He thought about the ways in which he could react to her unwanted statement.
He could demand she take a DNA test and quiz her extensively about subsequent lovers she might have dallied with after he’d taken her innocence. But even as he thought it he knew only a fool would react in that way, because deep down he knew there had been no lover in Tara Fitzpatrick’s life but him.
He could have a strong drink.
Maybe he would—because the time it took to slowly sip at a glass of spirit would give him time to consider his response to her. But not here. Not with half of New York City’s movers and shakers in attendance and a couple of people he recognised staring at him curiously from the other side of the room. He wasn’t surprised at their expressions, because never had anyone looked more as if they shouldn’t be there than Tara Fitzpatrick, with her thick green sweater the colour of Irish hills and her striking hair piled on top of her head, with strands tumbling untidily down the sides of her pale face.

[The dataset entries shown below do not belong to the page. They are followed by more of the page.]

Lemma show_float_fill_left_zero_filler_witness :
  show_float_fill_left "0" 8 3 pi_d = show_float (8 - 1 - 3) 3 pi_d.
Proof.
  apply (show_float_fill_left_zero_filler 8 3 pi_d).
  - reflexivity.
  - vm_compute; discriminate.
  - vm_compute; reflexivity.
Defined.

(** X8. For a negative number [show_float_fill_left] puts the filler in
    front of the sign: when the text is shorter than the width and the
    filler is not ['-'], the result does not begin with the sign, whereas
    the result of [show_float] always does. *)
Theorem show_float_fill_left_sign_inside :
  forall (filler : ascii) (min_size right_char_count : N) (x : spec_float),
    lt_zero x = true ->
    (filler =? "-")%char = false ->
    size (show_float 0 right_char_count x) < min_size ->
    starts_with_minus
      (show_float_fill_left filler min_size right_char_count x) = false
    /\ forall min_left_chars,
         starts_with_minus (show_float min_left_chars right_char_count x)
         = true.
Proof.
  intros c w r x Hneg Hc Hlt. split.
  - unfold show_float_fill_left. rewrite fill_left_short by exact Hlt.
    unfold string_n.
    destruct (N.to_nat (w - size (show_float 0 r x))) as [|k] eqn:Ek;
      [lia|].
    simpl. exact Hc.
  - intros m. now rewrite show_float_starts_with_minus.
Qed.

Lemma show_float_fill_left_sign_inside_witness :
  starts_with_minus (show_float_fill_left "0" 8 3 neg_pi_d) = false
  /\ forall min_left_chars,
       starts_with_minus (show_float min_left_chars 3 neg_pi_d) = true.
Proof.
  apply (show_float_fill_left_sign_inside "0" 8 3 neg_pi_d).
  - reflexivity.
  - reflexivity.
  - vm_compute; reflexivity.
Defined.

(** ** Wrapped containers, line by line *)

Module Join.

Lemma join_head_prefix (sep pre a : string) (l : list string) :
  join sep ((pre ++ a) :: l) = pre ++ join sep (a :: l).
Proof.
  destruct l as [|b l]; cbn [join]; [reflexivity|].
  now rewrite Str.append_assoc.
Qed.

Lemma join_cons (sep a b : string) (l : list string) :
  join sep (a :: b :: l) = a ++ sep ++ join sep (b :: l).
Proof. reflexivity. Qed.

Lemma join_app (sep : string) (A B : list string) :
  A <> [] -> B <> [] ->
  join sep (A ++ B) = join sep A ++ sep ++ join sep B.
Proof.
  intros HA HB. induction A as [|a A IH]; [congruence|]. clear HA.
  destruct A as [|a' A].
  - destruct B as [|b B]; [congruence | reflexivity].
  - change ((a :: a' :: A) ++ B)%list with (a :: a' :: (A ++ B))%list.
    rewrite !join_cons.
    change (a' :: (A ++ B))%list with ((a' :: A) ++ B)%list.
    rewrite IH by discriminate.
    now rewrite !Str.append_assoc.
Qed.

End Join.

Module Split.

Lemma split_every_fuel_nil {T : Type} (fuel n : nat) :
  split_every_fuel fuel n (@nil T) = [].
Proof. destruct fuel; reflexivity. Qed.

Lemma skipn_cons_length {T : Type} (n : nat) (t : list T) (r : T)
    (rs : list T) :
  skipn n t = r :: rs ->
  List.length (firstn n t) = n
  /\ (List.length (r :: rs) + n = List.length t)%nat.
Proof.
  intros E. pose proof (length_skipn n t) as Hs. rewrite E in Hs.
  cbn [List.length] in *. rewrite length_firstn. lia.
Qed.

(** The groups put together again are the container. *)
Lemma concat_split_every_fuel {T : Type} (fuel n : nat) (xs : list T) :
  (0 < n)%nat -> (List.length xs <= fuel)%nat ->
  List.concat (split_every_fuel fuel n xs) = xs.
Proof.
  intros Hn. revert xs.
  induction fuel as [|fuel IH]; intros xs Hlen.
  - destruct xs; [reflexivity | cbn [List.length] in Hlen; lia].
  - destruct xs as [|x t]; [reflexivity|].
    cbn [split_every_fuel List.concat].
    rewrite IH, firstn_skipn; [reflexivity|].
    rewrite length_skipn. cbn [List.length] in *. lia.
Qed.

(** No group has more than [n] elements. *)
Lemma split_every_fuel_bound {T : Type} (fuel n : nat) (xs : list T) :
  Forall (fun line => (List.length line <= n)%nat)
         (split_every_fuel fuel n xs).
Proof.
  revert xs. induction fuel as [|fuel IH]; intros xs; [constructor|].
  destruct xs as [|x t]; [constructor|].
  cbn [split_every_fuel]. constructor; [apply firstn_le_length | apply IH].
Qed.

Lemma split_every_fuel_one {T : Type} (fuel : nat) (xs : list T) :
  (List.length xs <= fuel)%nat ->
  split_every_fuel fuel 1 xs = map (fun x => [x]) xs.
Proof.
  revert xs. induction fuel as [|fuel IH]; intros xs Hlen.
  - destruct xs; [reflexivity | cbn [List.length] in Hlen; lia].
  - destruct xs as [|x t]; [reflexivity|].
    cbn [split_every_fuel firstn skipn map]. rewrite IH; [reflexivity|].
    cbn [List.length] in Hlen. lia.
Qed.

End Split.

Section Lines.

Context {T : Type} `{Show T}.

Lemma rendered_from_cons (prefix : string) (every_n : N) (k : nat) (x : T)
    (xs : list T) :
  rendered_from prefix every_n k (x :: xs)
  = rendered_elem prefix every_n (N.of_nat k) x
    :: rendered_from prefix every_n (S k) xs.
Proof. reflexivity. Qed.

Lemma rendered_from_app (prefix : string) (every_n : N) (k : nat)
    (A B : list T) :
  rendered_from prefix every_n k (A ++ B)
  = (rendered_from prefix every_n k A
     ++ rendered_from prefix every_n (k + List.length A) B)%list.
Proof.
  revert k. induction A as [|a A IH]; intros k.
  - cbn [app List.length]. now rewrite Nat.add_0_r.
  - rewrite <- app_comm_cons. cbn [List.length].
    rewrite !rendered_from_cons, IH.
    now rewrite Nat.add_succ_r.
Qed.

(** The text of the element at a multiple of [every_n]: after a line
    break, but for the index 0. *)
Lemma rendered_elem_multiple (prefix : string) (every_n : N) (k : nat)
    (x : T) :
  every_n <> 0 ->
  N.of_nat k mod every_n = 0 ->
  rendered_elem prefix every_n (N.of_nat k) x
  = (if N.of_nat k =? 0 then EmptyString else line_break prefix) ++ show x.
Proof.
  intros Hn Hk. unfold rendered_elem, positive_multiple.
  apply N.eqb_neq in Hn. rewrite Hn, Hk.
  destruct (N.of_nat k =? 0); reflexivity.
Qed.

He saw that her ridiculously over-long scarf was wound around her neck—the multicoloured one she’d started knitting when she first came to work for him and which had once made him sarcastically enquire whether she ever planned to finish it. ‘I don’t know how to cast off,’ had been her plaintive reply, and he had smiled before suggesting she ask someone. But he wasn’t smiling now.

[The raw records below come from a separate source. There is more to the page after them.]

Lemma loop_total_sleep (script : list attempt) :
  forall s,
    0 <= reconnectAttempt s <= maxReconnectAttempts - 1 ->
    Forall (fun a => fails_early a s = true) script ->
    total_sleep (trace_of (loop script s))
      <= budget maxDelay (reconnectAttempt s) * time.Second /\
    (outcome_of (loop script s) = Stopped exceeded ->
     budget minDelay (reconnectAttempt s) * time.Second
       <= total_sleep (trace_of (loop script s))).
Proof.
  induction script as [|a script IH]; intros s Hc Hw.
  - destruct (budget_bounds _ Hc) as (_ & B & _).
    unfold outcome_of, trace_of, total_sleep, time.Second. simpl.
    split; [lia | discriminate].
  - assert (Hs : counter_ok s).
    { unfold counter_ok, maxInt, intBits, maxReconnectAttempts in *. lia. }
    inversion Hw as [|a' w' Ha Hw']; subst.
    turn_cases a script s Hs; unfold outcome_of, trace_of; cbn [fst snd app].
    + inversion HL; congruence.
    + inversion HL as [ |e' tr' H Ht|r h H Hr]; subst; [|congruence].
      rewrite (total_sleep_stop _ _ _ (listened_no_sleep _ _ _ _ _ HL)).
      destruct (budget_bounds _ Hc) as (_ & B & Z4).
      unfold time.Second. split; [lia|]. intros _. rewrite Z4; lia.
    + inversion HL as [ |e' tr' H Ht|r h H Hr]; subst; [|congruence].
      rewrite (total_sleep_retry _ _ _ _ _ (listened_no_sleep _ _ _ _ _ HL)).
      destruct (IH (set_reconnectAttempt (reconnectAttempt s1 + 1) s1)) as [I1 I2].
      * cbn [reconnectAttempt set_reconnectAttempt]. lia.
      * exact Hw'.
      * unfold outcome_of, trace_of in I1, I2.
        cbn [reconnectAttempt set_reconnectAttempt] in I1, I2.
        pose proof (nextRetry_small _ _ _ Hn Hd) as Hb.
        rewrite !(budget_step _ (reconnectAttempt s1)) by lia.
        split; [lia|]. intros Ho. specialize (I2 Ho). lia.
Qed.

(** X9: a subscriber that never gets to subscribe sleeps at most 176
    seconds in all before [Start] gives up, and at least 30 seconds when it
    does give up. *)
Theorem total_backoff_before_giving_up
    (url_Parse : string -> goerror) (script : list attempt) (s : RedisSubscriber) :
  url_Parse (url s) = None ->
  reconnectAttempt s = 0 ->
  Forall (fun a => fails_early a s = true) script ->
  total_sleep (trace_of (Start url_Parse script s)) <= 176 * time.Second /\
  (outcome_of (Start url_Parse script s) = Stopped exceeded ->
   30 * time.Second <= total_sleep (trace_of (Start url_Parse script s))).
Proof.
  intros Hurl Hc Hw. unfold Start. rewrite Hurl.
  destruct (loop_total_sleep script s) as [H1 H2].
  - rewrite Hc. unfold maxReconnectAttempts. lia.
  - exact Hw.
  - rewrite Hc in H1, H2. exact (conj H1 H2).
Qed.

Lemma total_backoff_before_giving_up_witness :
  let script := [dial_refused; subscribe_refused; subscribe_refused;
                 {| dialURL := dialURL dial_refused; network := []; subscribe := None;
                    schedule := []; draw := 15 |}; dial_refused; dial_refused] in
  parse_rejecting_ctl (url sample_subscriber) = None /\
  reconnectAttempt sample_subscriber = 0 /\
  Forall (fun a => fails_early a sample_subscriber = true) script /\
  outcome_of (Start parse_rejecting_ctl script sample_subscriber) = Stopped exceeded /\
  total_sleep (trace_of (Start parse_rejecting_ctl script sample_subscriber))
    = 126 * time.Second /\
  total_sleep (trace_of (Start parse_rejecting_ctl script sample_subscriber))
    <= 176 * time.Second /\
  30 * time.Second
    <= total_sleep (trace_of (Start parse_rejecting_ctl script sample_subscriber)).
Proof.
  intros script.
  assert (H1 : parse_rejecting_ctl (url sample_subscriber) = None) by reflexivity.
  assert (H2 : reconnectAttempt sample_subscriber = 0) by reflexivity.
  assert (H3 : Forall (fun a => fails_early a sample_subscriber = true) script)
    by (repeat constructor).
  assert (O : outcome_of (Start parse_rejecting_ctl script sample_subscriber)
              = Stopped exceeded) by reflexivity.
  destruct (total_backoff_before_giving_up parse_rejecting_ctl script _ H1 H2 H3)
    as [U L].
  repeat (split; [assumption|]).
  split; [reflexivity|]. split; [exact U | exact (L O)].
Defined.

(** X10: a successful subscribe wipes the history of failures: from a
    session that goes live onwards, a run is the same whatever the counter
    was before. *)
Theorem subscribe_forgets_failures
    (url_Parse : string -> goerror) (a : attempt) (rest : list attempt)
    (s : RedisSubscriber) (n m : Z) :
  url_Parse (url s) = None ->
  fails_early a s = false ->
  connect a s <> None ->
  Start url_Parse (a :: rest) (set_reconnectAttempt n s)
    = Start url_Parse (a :: rest) (set_reconnectAttempt m s).
Proof.
  intros Hurl Hlive Hconn. unfold Start. simpl url. rewrite Hurl.
  simpl. unfold listen.
  change (connect a (set_reconnectAttempt n s)) with (connect a s).
  change (connect a (set_reconnectAttempt m s)) with (connect a s).
  unfold fails_early in Hlive.
  destruct (connect a s) as [[c|e]|]; try congruence.
  destruct (redis.Subscribe c (subscribe a)); [discriminate|].
  reflexivity.
Qed.

Lemma subscribe_forgets_failures_witness :
  let a := dial_accepted [Receive (redis.Error "EOF"%string); Send; Done] 6 in
  let rest := [dial_refused; dial_refused; subscribe_refused] in
  parse_rejecting_ctl (url sample_subscriber) = None /\
  fails_early a sample_subscriber = false /\
  connect a sample_subscriber <> None /\
  Start parse_rejecting_ctl (a :: rest) (set_reconnectAttempt 4 sample_subscriber)
    = Start parse_rejecting_ctl (a :: rest) (set_reconnectAttempt 0 sample_subscriber) /\
  retry_arguments
    (trace_of (Start parse_rejecting_ctl (a :: rest)
                 (set_reconnectAttempt 4 sample_subscriber))) = [1; 2; 3; 4].
Proof.
  intros a rest.
  assert (H1 : parse_rejecting_ctl (url sample_subscriber) = None) by reflexivity.
  assert (H2 : fails_early a sample_subscriber = false) by reflexivity.
  assert (H3 : connect a sample_subscriber <> None) by (vm_compute; discriminate).
  repeat (split; [assumption|]).
  split; [exact (subscribe_forgets_failures parse_rejecting_ctl a rest _ 4 0 H1 H2 H3)|].
  reflexivity.
Defined.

Was he ashamed of her? No. He’d broken enough rules in his own life to ever be described as a conformist and he didn’t care that his skinny housekeeper was sporting a pair of unflattering jeans rather than a sleek cocktail dress like the few other women in the bar. And besides, hadn’t he just discovered something about himself which would shock those onlookers in the bar and fill them with horror and maybe even a little pleasure at hearing about someone else’s misfortune, if they knew the truth about him? The Germans even had a phrase for that, didn’t they? Schadenfreude. That was it.
He needed to get away from these blood-red walls, which felt as if they were closing in on him, so he could try to make sense of what she’d told him. As if giving himself some time and space would lessen the anger and growing dread which were making his heart feel as heavy as lead.
‘We can’t talk here,’ he ground out, rising to his feet. ‘Come with me.’
She nodded obediently. Well, of course she would be obedient. Hadn’t that been her role ever since she’d entered his life? To carry out his wishes and be financially recompensed for doing that—not to end up in his bed while he gave into an unstoppable passion which had seemed to come out of nowhere.
‘Where are we going?’ she questioned, once they’d exited the bar and were heading back down a dimly lit corridor towards the foyer.
‘I have a room here in the hotel.’
‘Lucas—’
‘You can wipe that outraged look from your face,’ he said roughly as he slowed down in front of the elevator. ‘My mind is on far more practical things than sex, if that’s what you’re thinking.’
‘Would you mind keeping your voice down?’ she hissed.
‘Isn’t it a little late in the day for prudery, Tara?’
‘I’m not being a prude,’ she said, in a low voice. ‘I just don’t want every guest in this hotel knowing my business.’
He didn’t trust himself to answer as he ushered her into the private elevator and hit the button for his suite. In tense and claustrophobic silence they rode to the top, his thoughts still spinning as he tried to come to grips with what she’d told him. But how could he possibly do that, when he’d meant what he said? He’d never wanted to be a father. Never. His experience of that particular relationship had veered from non-existent to violent—and he’d never had a loving mother to bail him out. At least now he knew the reason why, but that didn’t make things any better, did it? In many ways it actually made them worse.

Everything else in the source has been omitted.